The legal depth of a women's stick pocket is determined by the following test: the top of the lacrosse ball, when placed in the pocket, must remain above the top edge of the sidewall.

The rules for stringing a goalie stick differ from a field players stick. When a goalie stick is strung traditionally, they are required to have 6 or 7 runners, while also using eight to twelve stitches of cross-lacing. A goalie has no restrictions for the placement or design of shooter strings so long as the ball can move freely in the stick. A goalie stick may have unlimited pocket depth so long as the ball can move freely.

=== Shaft ===
Women's sticks are allowed to be 35.5 to 43.25 in long. Goalies may play with a shaft that is 90 to 135 cm long. Players under the age of 15 are allowed to use sticks shorter than 90 centimeters so that play can be more comfortable.

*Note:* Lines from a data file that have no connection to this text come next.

(* ===== verification/TimerHeap.v ===== *)
(** * The timer heap ([src/transport/timer_heap.h], [src/transport/timer_heap.cc])

    A binary heap of (deadline, id) entries with lazy cancellation next to the map
    of pending callbacks.  The type of callbacks is a parameter, and so is the
    function that runs one: a callback works on the timer heap itself (it may call
    [Add] and [Cancel]) and on the rest of the program's state. *)

From Stdlib Require Import ZArith Lia.
From stdpp Require Import base numbers list gmap sorting.
From S2P Require Import Prelude StdHeap.

Local Open Scope Z_scope.

Module TimerHeap.

(** [Clock::time_point] in nanoseconds and [TimerId = uint64_t]. *)
Record Entry : Type := { deadline : Z; id : Z }.

Definition kInvalidTimerId : Z := 0.

(** [EntryLater::operator()]. *)
Definition EntryLater (a b : Entry) : bool :=
  if negb (deadline a =? deadline b) then deadline b <? deadline a
  else id b <? id a.

Record TimerHeap (Cb : Type) : Type := {
  heap_ : list Entry;
  callbacks_ : gmap Z Cb;
  next_id_ : Z;
}.
Arguments heap_ {Cb} _.
Arguments callbacks_ {Cb} _.
Arguments next_id_ {Cb} _.

(** How [RunDue] ends: it returns, dereferences [callbacks_.end()], or is still
    running when the fuel is used up. *)
Inductive Run (Cb W : Type) : Type :=
  | Ran (h : TimerHeap Cb) (w : W) (ran : Z)
  | BadDeref
  | OutOfFuel.
Arguments Ran {Cb W} h w ran.
Arguments BadDeref {Cb W}.
Arguments OutOfFuel {Cb W}.

Section Operations.
Context {Cb W : Type} `{SH : !StdHeap EntryLater}.

Definition new_timer_heap : TimerHeap Cb :=
  {| heap_ := []; callbacks_ := ∅; next_id_ := 1 |}.

(** [std::unordered_map::emplace] keeps an element that is already there. *)
Definition emplace (k : Z) (v : Cb) (m : gmap Z Cb) : gmap Z Cb :=
  match m !! k with Some _ => m | None => <[k := v]> m end.

Definition Add (h : TimerHeap Cb) (deadline : Z) (cb : Cb) : TimerHeap Cb * Z :=
  let id := next_id_ h in
  ({| heap_ := push_heap (heap_ h ++ [{| deadline := deadline; id := id |}]);
      callbacks_ := emplace id cb (callbacks_ h);
      next_id_ := (id + 1) mod 2 ^ 64 |}, id).

Definition Cancel (h : TimerHeap Cb) (id : Z) : TimerHeap Cb * bool :=
  ({| h with callbacks_ := delete id (callbacks_ h) |},
   match callbacks_ h !! id with Some _ => true | None => false end).

(** [std::pop_heap(...)] followed by [heap_.pop_back()]. *)
Definition pop_entry (h : TimerHeap Cb) : TimerHeap Cb :=
  {| h with heap_ := removelast (pop_heap (heap_ h)) |}.

Fixpoint prune_loop (fuel : nat) (h : TimerHeap Cb) : TimerHeap Cb :=
  match fuel with
  | O => h
  | S fuel' =>
      match heap_ h with
      | [] => h
      | e :: _ =>
          match callbacks_ h !! id e with
          | None => prune_loop fuel' (pop_entry h)
          | Some _ => h
          end
      end
  end.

Shafts may be constructed of wood, metal-alloy, or another composite material.The most popular material of shafts is carbon fiber/composite, (this is the lightest option). Which is preferred by most experienced players for quick stick work. Metal alloys like aluminum, titanium, or scandium (durable, traditional feel). Which are usually best for beginners and defenders that prefer the durability and weight of metal alloys.

=== Popular Stick Brands ===
Top women's lacrosse stick brands include Gait, ECD, STX, Nike, Maverick, and StringKing.

== Intercrosse ==

In intercrosse the stick consists of a basket, a guard and a handle. The basket is maded of moulded plastic and the handle of fibreglass, metal or wood. The weight will be between 280 grams and 380 grams.